HOW TO COMPLETE THIS TASK: Could you copy out all of the entries exactly?

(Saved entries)
# # # # # # #

(** * droidrun: the bounded code executor

    A shallow embedding of [src/droidrun/agent/utils/executer.py]
    ([SimpleCodeExecutor.__init__], [_execute_in_thread], [execute]) together
    with the fragment of Python's [exec] that the executor's behaviour is
    observed through: top-level assignment and name lookup against separate
    globals/locals dictionaries, name lookup from inside a function body,
    writes to the redirected output streams, [raise] (also of an exception
    whose [__str__] raises), and [time.sleep], with a clock for the timeout.

    Python objects that are mutated in place (the dictionaries passed as
    [globals] and [locals]) live in a heap and are handled by reference. *)

From Stdlib Require Import Ascii.
From stdpp Require Import gmap strings list fin_maps pretty.

(** ** Strings *)

Definition nl : string := String "010"%char EmptyString.

(** [contains needle hay]: [needle] occurs in [hay] as a substring. *)
Definition contains (needle hay : string) : Prop :=
  ∃ pre post : string, hay = pre +:+ needle +:+ post.

(** ** Python values *)

(** Entries of a builtins mapping: an ordinary builtin, or the import guard
    that safe mode installs under ["__import__"]. *)
Inductive builtin_obj :=
| BuiltinFn (name : string)
| SafeImport (allowed_modules blocked_modules : option (gset string)).

Inductive value :=
| VNone
| VInt (z : Z)
| VStr (s : string)
| VFunc (name : string) (id : nat)   (* a function object; [__name__ = name] *)
| VCallable (id : nat)               (* a callable without [__name__], such as a functools.partial object *)
| VBuiltin (b : builtin_obj)
| VBuiltinsModule                    (* the interpreter's [__builtins__] *)
| VBuiltinsDict (d : gmap string builtin_obj).

(** [tool.__name__]: [None] stands for AttributeError.  The import guard is
    a function; its name is taken to be safe_import. *)
Definition get_name (v : value) : option string :=
  match v with
  | VFunc name _ => Some name
  | VBuiltin (BuiltinFn name) => Some name
  | VBuiltin (SafeImport _ _) => Some "safe_import"
  | VBuiltinsModule => Some "builtins"
  | VNone | VInt _ | VStr _ | VCallable _ | VBuiltinsDict _ => None
  end.

(** the name of [v]'s type, as error messages print it *)
Definition type_name (v : value) : string :=
  match v with
  | VNone => "NoneType"
  | VInt _ => "int"
  | VStr _ => "str"
  | VFunc _ _ => "function"
  | VCallable _ => "functools.partial"
  | VBuiltin _ => "builtin_function_or_method"
  | VBuiltinsModule => "module"
  | VBuiltinsDict _ => "dict"
  end.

# # # # # # #

ANSWER SPACE:
(** * droidrun: the bounded code executor

    A shallow embedding of [src/droidrun/agent/utils/executer.py]
    ([SimpleCodeExecutor.__init__], [_execute_in_thread], [execute]) together
    with the fragment of Python's [exec] that the executor's behaviour is
    observed through: top-level assignment and name lookup against separate
    globals/locals dictionaries, name lookup from inside a function body,
    writes to the redirected output streams, [raise] (also of an exception
    whose [__str__] raises), and [time.sleep], with a clock for the timeout.

    Python objects that are mutated in place (the dictionaries passed as
    [globals] and [locals]) live in a heap and are handled by reference. *)

From Stdlib Require Import Ascii.
From stdpp Require Import gmap strings list fin_maps pretty.

(** ** Strings *)

Definition nl : string := String "010"%char EmptyString.

(** [contains needle hay]: [needle] occurs in [hay] as a substring. *)
Definition contains (needle hay : string) : Prop :=
  ∃ pre post : string, hay = pre +:+ needle +:+ post.

(** ** Python values *)

(** Entries of a builtins mapping: an ordinary builtin, or the import guard
    that safe mode installs under ["__import__"]. *)
Inductive builtin_obj :=
| BuiltinFn (name : string)
| SafeImport (allowed_modules blocked_modules : option (gset string)).

Inductive value :=
| VNone
| VInt (z : Z)
| VStr (s : string)
| VFunc (name : string) (id : nat)   (* a function object; [__name__ = name] *)
| VCallable (id : nat)               (* a callable without [__name__], such as a functools.partial object *)
| VBuiltin (b : builtin_obj)
| VBuiltinsModule                    (* the interpreter's [__builtins__] *)
| VBuiltinsDict (d : gmap string builtin_obj).

(** [tool.__name__]: [None] stands for AttributeError.  The import guard is
    a function; its name is taken to be safe_import. *)
Definition get_name (v : value) : option string :=
  match v with
  | VFunc name _ => Some name
  | VBuiltin (BuiltinFn name) => Some name
  | VBuiltin (SafeImport _ _) => Some "safe_import"
  | VBuiltinsModule => Some "builtins"
  | VNone | VInt _ | VStr _ | VCallable _ | VBuiltinsDict _ => None
  end.

(** the name of [v]'s type, as error messages print it *)
Definition type_name (v : value) : string :=
  match v with
  | VNone => "NoneType"
  | VInt _ => "int"
  | VStr _ => "str"
  | VFunc _ _ => "function"
  | VCallable _ => "functools.partial"
  | VBuiltin _ => "builtin_function_or_method"
  | VBuiltinsModule => "module"
  | VBuiltinsDict _ => "dict"
  end.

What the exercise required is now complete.